Two-year degrees and certificates

Associate degrees are offered in Process Technology, Instrumentation, Electrical Technology, Non-Destructive Testing, and Environment Health and Safety.

Then “we have the non-degree programs like pipefitting, millwrighting and we also have the instrumentation as a non-degree,” she said.

“In one case you are getting an industry certification that gives you your value, on the other you are getting the associate degree that gives you your credentials,” she said.

“The pipefitting curriculum comes in levels. Each requires roughly 128 hours, doable over the course of a regular semester,” and stackable, she said.

“Let´s say the student has a level 1 pipefitting. With it they can go work right away. Sometimes they stick around because with each different level, they get the possibility for a higher salary,” Belbas said.

Besides the programs, petrochemical companies can also use the facilities with their own trainers.

“CPChem (Chevron Phillips Chemical) right now, to give an example, what they are doing with us on the non-credit side is they are bringing their incoming workers” and trainers, she said.

The San Jacinto College has about 3,000 students in the Winter 2020 semester, roughly half to 60% in the Process Technology area, and then, of the remaining half, half would be on a path for instrumentation, Belbas said.

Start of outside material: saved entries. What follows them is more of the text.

(* ===== verification/Tunnel.v ===== *)
(** The packet path end to end: the engine of a client (client-core/src/engine.rs, pump and
    bridge) linked to the server's transition system (server/src/session.rs). *)
From stdpp Require Import gmap.
From S2P Require Import Prelude Net Text Core Mpsc ServerConfig Router Session SessionInv SessionLaws ServerThms Uplink Link.
From S2P Require Engine EngineThms.
Import Engine (Path, pevent, PTun, PPush, PTake, PSent, PRecv, PWrote, PRedialed, PStall, PKeepalive, PCancel, pstep, path_start,
  UpState, Idle, Sending, LinkState, Bridging, Redialing, Over,
  DownState, Receiving, Writing, pa_up, pa_down, pa_link, pa_wire, pa_writes, pa_tun, pa_read, pa_buf, pa_done, pa_losses, pa_reader, pa_hold, pa_cancel).
Import EngineThms (path_ok, flight, held, sent_of, unsent).

(** What a step hands to the transport, and what it takes from it; a successful redial
    replaces the connection. *)
Definition client_sends (p : Path) (e : pevent) : list Frame :=
  match e, pa_link p, pa_up p with PSent true, Bridging, Sending f => [f] | _, _, _ => [] end.
Definition client_gets (e : pevent) : list Frame := match e with PRecv (Ok f) => [f] | _ => [] end.
Definition same_link (e : pevent) : bool := match e with PRedialed (Ok _) => false | _ => true end.

Abbreviation Tunnel := (Linked Path).
Definition tunnel_step `{IpNet} : cid -> Tunnel -> lk_event pevent -> option Tunnel :=
  link_step pstep same_link client_sends client_gets.

(** ** The client's side *)

(** The packets the downlink has taken off the connection: those it is done with, and the
    one it is writing. *)
Definition writing (p : Path) : list bytes := match pa_down p with Writing b => [b] | Receiving => [] end.
Definition downed (p : Path) : list bytes := map snd (pa_writes p) ++ writing p.

Lemma settle_io b p : pa_wire (Engine.settle b p) = pa_wire p /\ downed (Engine.settle b p) = downed p /\
  pa_read (Engine.settle b p) = pa_read p /\ pa_losses (Engine.settle b p) = pa_losses p /\
  pa_link (Engine.settle b p) = pa_link p.
Proof. unfold Engine.settle. destruct (pa_up p) as [|[]]; done. Qed.
Lemma wrote_io b p : pa_wire (Engine.wrote_tun b p) = pa_wire p /\ downed (Engine.wrote_tun b p) = downed p /\
  pa_read (Engine.wrote_tun b p) = pa_read p /\ pa_losses (Engine.wrote_tun b p) = pa_losses p /\
  pa_link (Engine.wrote_tun b p) = pa_link p.
Proof.
  unfold Engine.wrote_tun, downed, writing. destruct (pa_down p) eqn:D; [by rewrite D|].
  cbn. by rewrite map_app, app_nil_r.
Qed.
Lemma abandon_io p : pa_wire (Engine.abandon p) = pa_wire p /\ downed (Engine.abandon p) = downed p /\
  pa_read (Engine.abandon p) = pa_read p.
Proof.
  unfold Engine.abandon. destruct (wrote_io false (Engine.settle false p)) as (-> & -> & -> & _).
  by destruct (settle_io false p) as (-> & -> & -> & _).
Qed.

Definition moved (p p' : Path) (out got : list Frame) : Prop :=
  pa_wire p' = pa_wire p ++ out /\ downed p' = downed p ++ packets got /\ pa_read p `prefix_of` pa_read p' /\
  (pa_link p' = Bridging -> pa_link p = Bridging /\ pa_losses p' = pa_losses p).
Lemma moved_same p p' got : pa_wire p' = pa_wire p -> downed p' = downed p -> pa_read p' = pa_read p -> packets got = [] ->
  (pa_link p' = Bridging -> pa_link p = Bridging /\ pa_losses p' = pa_losses p) -> moved p p' [] got.
Proof. intros E1 E2 E3 E4 H. unfold moved. rewrite E1, E2, E3, E4, !app_nil_r. by split_and!. Qed.
Lemma lost_moved p got : packets got = [] -> moved p (Engine.lost p) [] got.
Proof.
  intros Hg. destruct (abandon_io p) as (E1 & E2 & E3). unfold Engine.lost. cbn.
  destruct (pa_cancel _); by apply moved_same.
Qed.
Lemma ended_moved p : moved p (Engine.ended p) [] [].
Proof. destruct (abandon_io p) as (E1 & E2 & E3). by apply moved_same. Qed.
Lemma pstep_moved p e p' : pstep p e = Some p' -> same_link e = true ->
  moved p p' (client_sends p e) (client_gets e).
Proof.
  intros E Hn. destruct e; cbn [client_sends client_gets]; revert E; cbn.
  - destruct (pa_reader p); [|done]. destruct (pa_hold p); [done|].
    destruct r as [[|y b]|]; intros [= <-]; try by apply moved_same.
    split_and!; cbn; [by rewrite app_nil_r..|by apply prefix_app_r|done].
  - destruct (pa_hold p) as [b|]; [|done]. destruct (send_ready _); [|done]. destruct (try_send b _). intros [= <-].
    by apply moved_same.
  - destruct (pa_cancel p); [|done]. intros [= <-]. by apply moved_same.
  - destruct (pa_link p) eqn:L, (pa_up p); try done. intros [= <-]. by apply moved_same.
  - destruct (pa_link p) eqn:L, (pa_up p); try done. case_match; [|done]. intros [= <-]. by apply moved_same.
  - destruct (pa_link p) eqn:L, (pa_up p); try done. destruct (pop _) as [[]|]; [|done]. intros [= <-]. by apply moved_same.
  - destruct (pa_link p) eqn:L, (pa_up p); try done. destruct (pop _) as [[]|]; [done|]. destruct (pa_reader p); [done|].
    intros [= <-]. apply ended_moved.
  - destruct (pa_link p) eqn:L, (pa_up p) eqn:U; try done. destruct ok; intros [= <-]; [|by apply lost_moved].
    destruct (settle_io true p) as (E1 & E2 & E3 & E4 & E5). unfold moved, downed, writing in *. cbn. rewrite E1, E2, E3, E4, E5, app_nil_r. done.
  - destruct (pa_link p) eqn:L, (pa_down p) eqn:D; try done. destruct r as [f|]; [|intros [= <-]; by apply lost_moved].
    destruct f; intros [= <-]; try by apply moved_same. unfold moved, downed, writing. cbn. by rewrite D, !app_nil_r.
  - destruct (pa_link p) eqn:L, (pa_down p) eqn:D; try done. intros [= <-].
    destruct (wrote_io ok p) as (E1 & E2 & E3 & E4 & E5). by apply moved_same.
  - destruct (pa_link p); try done. intros [= <-]. by apply lost_moved.
  - intros [= <-]. by apply moved_same.
  - destruct (pa_cancel p); [|done]. destruct (pa_link p); try done; intros [= <-]; apply ended_moved.
  - unfold Engine.redialed. destruct (pa_link p); try done. destruct r as [w|]; [done|].
    destruct (_ <? _); intros [= <-]; by apply moved_same.
Qed.
Lemma client_sends_link p e p' : pstep p e = Some p' -> client_sends p e = [] \/ pa_link p' = Bridging.
Proof.
  unfold client_sends. destruct e; auto. destruct ok; auto. cbn. destruct (pa_link p) eqn:L; auto. destruct (pa_up p) eqn:U; auto.
  intros [= <-]. right. cbn. by destruct (settle_io true p) as (_ & _ & _ & _ & ->).
Qed.

(** A path whose connection was never lost has sent a prefix of what it read. *)
Lemma first_link p : path_ok p -> pa_link p = Bridging -> pa_losses p = 0%nat ->
  packets (pa_wire p) = map snd (pa_done p).
Proof.
  intros [[_ _ Hw Hu] _] L Z. unfold EngineThms.over_slack in Hu. rewrite L, Z in Hu. rewrite Hw. clear Hw.
  revert Hu. induction (pa_done p) as [|[b x] l IH]; [done|]. destruct b; cbn; [|lia].
  intros Hu. f_equal. by apply IH.
Qed.

(** The client's part of the invariant: its path, what it sent and what it received. *)
Record pumped (p : Path) (out inp : list Frame) : Prop := {
  pm_path : path_ok p;
  pm_wire : pa_wire p = out;
  pm_down : downed p = packets inp;
  pm_first : pa_link p = Bridging -> pa_losses p = 0%nat;
  pm_read : packets (pa_wire p) `prefix_of` pa_read p;
}.
Lemma pumped_start w member re st : pumped (path_start w member re st) [] [].
Proof. split; try done. apply EngineThms.path_start_ok. Qed.
Lemma pumped_step p out inp e p' : pumped p out inp -> same_link e = true -> pstep p e = Some p' ->
  pumped p' (out ++ client_sends p e) (inp ++ client_gets e).
Proof.
  intros [Hp Hw Ht H1 Hd] Hn Ep. destruct (pstep_moved _ _ _ Ep Hn) as (M1 & M2 & M3 & M4).
  pose proof (EngineThms.pstep_ok _ _ _ Hp Ep) as Hp'.
  assert (pa_link p' = Bridging -> pa_losses p' = 0%nat) as H1' by (intros L; destruct (M4 L) as [? ->]; auto).
  split; try done.
  - by rewrite M1, Hw.
  - by rewrite M2, Ht, packets_app.
  - destruct (client_sends_link _ _ _ Ep) as [Ec|L].
    + rewrite M1, Ec, app_nil_r. by etrans.
    + rewrite first_link by auto. destruct Hp' as [[(tl & -> & _) _ _ _] _]. by apply prefix_app_r.
Qed.

(** The client's path starts when it has been welcomed, with nothing in flight. *)
Definition tunnel_start (w : Welcome) (member : bool) (re : Engine.Redial) (st : Engine.LiveStatus) (s : Server) : Tunnel :=
  mkLinked (path_start w member re st) s [] [].

(** What the device took of the packets handed to the server's TUN for a client. *)
Definition dev_of (c : cid) (s : Server) : list bytes :=
  omap (fun p => if decide (p.1 = c) then Some p.2 else None) (sv_dev s).
Lemma taken_sublist p : pa_tun p `sublist_of` map snd (pa_writes p).
Proof. unfold pa_tun. induction (pa_writes p) as [|[[|] x] l IH]; cbn; by try constructor. Qed.
Lemma dev_tun c s : dev_of c s `sublist_of` tun_of c s.
Proof.
  unfold dev_of, tun_of, sv_dev, sv_tun. induction (sv_writes s) as [|[[d b] ok] l IH]; cbn; [done|].
  destruct ok; cbn; case_decide; by try constructor.
Qed.

(** C3. End to end, the tunnel loses nothing on the way, repeats nothing and reorders
    nothing.  From the moment the client is welcomed, in every interleaving of its engine,
    the server and the transport, and until the connection is replaced: the packets the
    server handed to its TUN for this client are a prefix of those the client read off its
    own; the packets the client handed to its TUN, the one it is writing and those in
    flight to it are exactly those the server's writer sent; either device may refuse a
    packet, which is ignored, so what it took is a subsequence of what it was handed; and
    if the server has a TUN, the session is on the packet path, the client's connection is
    up and its TUN reader alive, a packet the client read is in one place: handed to the
    server's TUN, in the hands of its handler (which awaits that device), in flight, being
    sent, in the client's buffer, or waiting for room there, in this order. *)
Theorem tunnel_in_order `{IpNet} es0 es c cfg v6 tun now h s0 w member re st t k ss :
  run es0 (start cfg v6 tun now) = Some s0 -> frames c es0 = [FHello h] -> packets (log_of c s0) = [] ->
  runs (tunnel_step c) es (tunnel_start w member re st s0) = Some t ->
  sv_conns (lk_server t) !! c = Some k -> session_of (cn_phase k) = Some ss ->
  let p := lk_client t in let s := lk_server t in
  tun_of c s `prefix_of` pa_read p /\ dev_of c s `sublist_of` tun_of c s /\
  map snd (pa_writes p) ++ writing p ++ packets (lk_down t) = packets (cn_log k) /\
  pa_tun p `sublist_of` map snd (pa_writes p) /\
  (sv_has_tun s = true -> packet_path ss = true -> pa_link p = Bridging -> pa_reader p = true ->
   pa_read p = tun_of c s ++ omap tun_act (todo_of (cn_phase k)) ++ packets (lk_up t) ++
     flight p ++ items (pa_buf p) ++ held p).
Proof.
  intros Hr0 Hf0 Hl0 Hr Hk Hs p s.
  apply (joined_runs pstep same_link client_sends client_gets c pumped pumped_step cfg v6 tun now [FHello h] (log_of c s0)
    es0) in Hr; [|by eapply joined_start; eauto using pumped_start].
  destruct Hr as (got & out & inp & Hr1 & Hf & Eo & Hl & [Hok Hw Ht H1 Hrd]).
  fold p s in Hr1, Eo, Hl, Hok, Hw, Ht, H1, Hrd, Hk. rewrite <- Hw in Eo.
  pose proof (proj1 (run_ups _ _ _ _ _ _ Hr1) c k Hk) as Hu. unfold up_conn in Hu. rewrite Hs in Hu.
  destruct Hu as (done & E & Et & _).
  assert (omap tun_act done ++ omap tun_act (todo_of (cn_phase k)) = if packet_path ss then packets got else []) as Ed.
  { assert (omap tun_act (ups (todo_of (cn_phase k))) = omap tun_act (todo_of (cn_phase k))) as <-.
    { clear. induction (todo_of (cn_phase k)) as [|a l IH]; [done|]. unfold ups in *. destruct a; cbn; by rewrite ?IH. }
    rewrite <- omap_app, <- E, tun_acts, Hf. by destruct (packet_path ss). }
  split_and!.
  - transitivity (packets (pa_wire p)); [|done]. rewrite Eo, packets_app, Et. apply prefix_app_r.
    destruct (sv_has_tun s); [|apply prefix_nil].
    destruct (packet_path ss); [rewrite <- Ed; by apply prefix_app_r|]. apply app_eq_nil in Ed as [-> _]. apply prefix_nil.
  - apply dev_tun.
  - apply (f_equal packets) in Hl. rewrite !packets_app, Hl0, <- Ht, app_nil_l in Hl. rewrite app_assoc.
    change (map snd (pa_writes p) ++ writing p) with (downed p). rewrite <- Hl. unfold log_of. by rewrite Hk.
  - apply taken_sublist.
  - intros Htun Hpp L Ha. rewrite Et, Htun. rewrite Hpp in Ed. rewrite app_assoc, Ed.
    pose proof Hok as [[(tl & Hq & Hno & _) _ _ _] _]. rewrite Hq, (Hno Ha), app_nil_r.
    rewrite <- first_link by auto. by rewrite Eo, packets_app, <- app_assoc.
Qed.

(** ** Witness *)

#[local] Existing Instance Demo.net.
Module TunnelDemo.
Definition login : list event := Demo.login 0 Vpn.
Definition welcome : Welcome := (net_offer Demo.cfg true (Demo.hello Vpn) (mkPeer "example" "tok" (v4 10 66 0 2) true true true) 5).2.
Definition first : Tunnel := tunnel_start welcome true (Engine.RChain [] None) Engine.no_status (Demo.after login).
(** A packet for the client's own address goes up, comes back off the server's TUN, and a
    second one is in the hands of the server's handler, which awaits the device, a third
    in the client's buffer; the client's TUN refused what came back. *)
Definition up : list (lk_event pevent) := map LClient [PTun (Ok Demo.packet); PPush; PTake; PSent true].
Definition read : list (lk_event pevent) := map LServer [ERecv 0 (Ok (FPacket Demo.packet)); ETau 0 0; ETau 0 0].
Definition history : list (lk_event pevent) := up ++ read ++ map LServer [EDev 0 true; ETun (Ok Demo.packet); EWTake 0; EWSent 0 true] ++
  map LClient [PRecv (Ok (FPacket Demo.packet)); PWrote false] ++ up ++ read ++ map LClient [PTun (Ok [Byte.x45]); PPush].
Definition final : Tunnel := default first (runs (tunnel_step 0) history first).
Definition possible : bool := match runs (tunnel_step 0) history first with Some _ => true | None => false end.
Lemma history_runs : possible = true -> runs (tunnel_step 0) history first = Some final.
Proof. unfold possible, final. by destruct (runs (tunnel_step 0) history first). Qed.
Definition conn : Conn := default (mkConn "" AwaitHello WNone false ∅ []) (sv_conns (lk_server final) !! 0%nat).
Definition has : bool := match sv_conns (lk_server final) !! 0%nat with Some _ => true | None => false end.
Lemma end_conn_at : has = true -> sv_conns (lk_server final) !! 0%nat = Some conn.
Proof. unfold has, conn. by destruct (sv_conns (lk_server final) !! 0%nat). Qed.
End TunnelDemo.
Lemma tunnel_in_order_witness :
  pa_read (lk_client TunnelDemo.final) = [Demo.packet; Demo.packet; [Byte.x45]] /\
  dev_of 0 (lk_server TunnelDemo.final) = [Demo.packet] /\ pa_writes (lk_client TunnelDemo.final) = [(false, Demo.packet)] /\
  tun_of 0 (lk_server TunnelDemo.final) `prefix_of` pa_read (lk_client TunnelDemo.final) /\
  map snd (pa_writes (lk_client TunnelDemo.final)) ++ writing (lk_client TunnelDemo.final) ++
    packets (lk_down TunnelDemo.final) = packets (cn_log TunnelDemo.conn).
Proof.
  split; [vm_compute; reflexivity|]. split; [vm_compute; reflexivity|]. split; [vm_compute; reflexivity|].
  destruct (tunnel_in_order TunnelDemo.login TunnelDemo.history 0 Demo.cfg true true 0 (Demo.hello Vpn)
    (Demo.after TunnelDemo.login) TunnelDemo.welcome true (Engine.RChain [] None) Engine.no_status TunnelDemo.final
    TunnelDemo.conn (Demo.session Vpn)) as (Hp & _ & Hd & _);
    [demo|demo|demo|apply TunnelDemo.history_runs; vm_compute; reflexivity|apply TunnelDemo.end_conn_at; vm_compute; reflexivity|demo|].
  split; [exact Hp|exact Hd].
Defined.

“The remaining last quarter would be a mix between Environmental Health and Safety, Non-destructive testing, and electrical,” she added.

Students can expect a placement rate of over 90% given a high demand in the industry. According to San Jacinto college, the median annual salary in Texas, as of 2017, for a chemical plant and systems operator exceeded $70,000.

Technology challenges: balancing old and new

“When we first moved into the building we would have a lot of the local companies come and say: This is all great, really flashy, but in our facility there is really old stuff,” Belbas said.

“So we actually have both, we have to,” she added.

Older but still widely used technology includes piping and rotating equipment. On the new technology, students get trained on digital twins, peak data, digital transformation and robotics.

“Drones are being used in the inspection area quite a bit,” Belbas said.

“We have a lot of the old instrumentation that dates back to the 50s and 60s and then we have representation of the latest technologies,” she said.

San Jacinto College is also working with companies and clients that are "helping us bring in the technology that is not even being deployed yet,” she said.

“We are exploring and starting to work into the area of virtual reality training,” Belbas added.